Korean Vineland Social Maturity Scale (K-SMS; [48])
The K-SMS is a clinician-rated instrument that assesses social and adaptive maturity. Originally developed using the Doll’s Vineland Social Maturity Scale [49], the K-SMS includes 89 items grouped by behavioral milestones that are expected at each age. It consists of eight subdomains (communication, general self-help, locomotion, occupation, self-direction, self-help eating, self-help dressing, and socialization skills) and provides a global social age and social quotient.
Statistical Analyses
Initially, the scores from the K-ADOS-2, ADI-R, K-CARS, SCQ, SRS-2, mean age, and FSIQ of participants with autism and those without autism were compared using a set of independent sample t-tests. Calibrated severity scores were used to compare the K-ADOS-2 scores.
To address the first aim, the sensitivity, specificity, PPV, NPV, and Cohen’s kappa (k) were calculated to check for consistency between the best-estimate clinical diagnosis and diagnosis based on ASD cut-off in K-ADOS-2 Modules 1–4 and mild-moderate concern in Toddler Module. This analysis was conducted on all modules combined, each module (including Module-T, 1, 2, 3, and 4) individually, and each developmental cell (12-20/NV21-30 and 21-30SW in Toddler Module, NW and SW in Module 1, and under and over 5 years of age in Module 2). We also computed the area under the receiver operating characteristic (ROC) curve of all items by developmental cell to explore if all items included in the algorithm have sufficient diagnostic accuracy according to the area under the curve (AUC).
To investigate the second aim, we computed Pearson’s r correlation coefficients between the total scores of K-ADOS-2 and those of existing autism diagnostic instruments (i.e., ADI-R, K-CARS, SCQ, and SRS-2) for all modules combined, each module individually, and each developmental cell. Additionally, k values were calculated between the diagnosis based on the K-ADOS-2 ASD cutoff and the diagnosis based on the existing autism diagnostic instruments. The k values were interpreted based on McHugh’s [50] criteria (0–.2, none; .21–.39, minimal; .40–.59, weak; .60–.79, moderate; .8–.9, strong; above .9, almost perfect). For the third aim, Cronbach’s α values for the algorithm items and values after an item was removed were computed to examine the internal consistency of each developmental cell and module.

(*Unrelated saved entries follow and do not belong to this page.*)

Definition initial (c : config) : Prop :=
  cfg_nm c = fresh /\ leases c = [] /\ spent c = ∅.

Inductive step (c : config) : config -> Prop :=
  | step_next n nm' f' :
      NextNonce (cfg_nm c, cfg_fetcher c) = (Ok n, (nm', f')) ->
      0 <= n < u64_max ->
      step c (Config nm' f' (n :: leases c)
               (if initialized (cfg_nm c) then spent c else ∅)
               (if initialized (cfg_nm c) then base c else n))
  | step_next_err e nm' f' :
      NextNonce (cfg_nm c, cfg_fetcher c) = (Err e, (nm', f')) ->
      step c (Config nm' f' (leases c) (spent c) (base c))
  | step_release l1 n l2 consumed :
      leases c = l1 ++ n :: l2 ->
      step c (Config (ReleaseNonce n consumed (cfg_nm c)) (cfg_fetcher c) (l1 ++ l2)
               (if consumed : bool then {[n]} ∪ spent c else spent c) (base c))
  | step_reset :
      step c (Config (ResetNonce (cfg_nm c)) (cfg_fetcher c) (leases c) (spent c) (base c)).

(** What holds while the counter is seeded: leases are distinct and below
    the counter, a consumed nonce is not held, and unless a reset is pending
    every nonce since the seed is accounted for. *)
Record seeded (c : config) : Prop := {
  sd_range : 0 <= base c <= pendingNonce (cfg_nm c) /\ pendingNonce (cfg_nm c) <= u64_max;
  sd_nodup : NoDup (leases c);
  sd_leases : forall n, n ∈ leases c -> base c <= n < pendingNonce (cfg_nm c) /\ n ∉ spent c;
  sd_spent : forall n, n ∈ spent c -> base c <= n < pendingNonce (cfg_nm c);
  sd_full : resetPending (cfg_nm c) = false ->
    forall n, base c <= n < pendingNonce (cfg_nm c) -> n ∈ leases c \/ n ∈ spent c;
}.

Record Inv (c : config) : Prop := {
  inv_count : outstanding (cfg_nm c) = length (leases c);
  inv_unseeded : initialized (cfg_nm c) = false -> leases c = [] /\ resetPending (cfg_nm c) = false;
  inv_pending : resetPending (cfg_nm c) = true -> leases c <> [];
  inv_seeded : initialized (cfg_nm c) = true -> seeded c;
}.

Lemma initial_Inv c : initial c -> Inv c.
Proof. intros (Hn & Hl & Hs). split; rewrite ?Hn, ?Hl; done. Qed.

Lemma NextNonce_spec nm f n nm' f' :
  NextNonce (nm, f) = (Ok n, (nm', f')) ->
  pendingNonce nm' = u64_wrap (n + 1) /\ initialized nm' = true /\
  outstanding nm' = S (outstanding nm) /\ resetPending nm' = resetPending nm /\
  (initialized nm = true -> n = pendingNonce nm /\ f' = f).
Proof. unfold NextNonce. intros. run_go; destruct (initialized nm); naive_solver. Qed.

Finally, we calculated the sensitivity, specificity, PPV, NPV, and k values to examine how accurately the K-ADOS-2 ASD cut-off can distinguish autism from OD for all modules combined, each module individually, and each developmental cell. We did not compare the diagnostic validity between OD and the remaining participants without autism (i.e., participants who were not diagnosed as autism and did not have FSIQ or VABS scores lower than 80) because this sample included a few participants for whom we did not have all FSIQ and VABS scores and therefore would have been categorized as OD if all relevant information was available.
All analyses except for the calculation of Cronbach’s α values were repeated using the Autism cut-off in Modules 1–4 and moderate-severe concern in the Toddler Module, but we primarily relied on the results from the ASD cut-off to make the decisions regarding validity. All statistical analyses were performed using Excel and SPSS Statistics (version 23.0; IBM Corp., Armonk, NY, USA).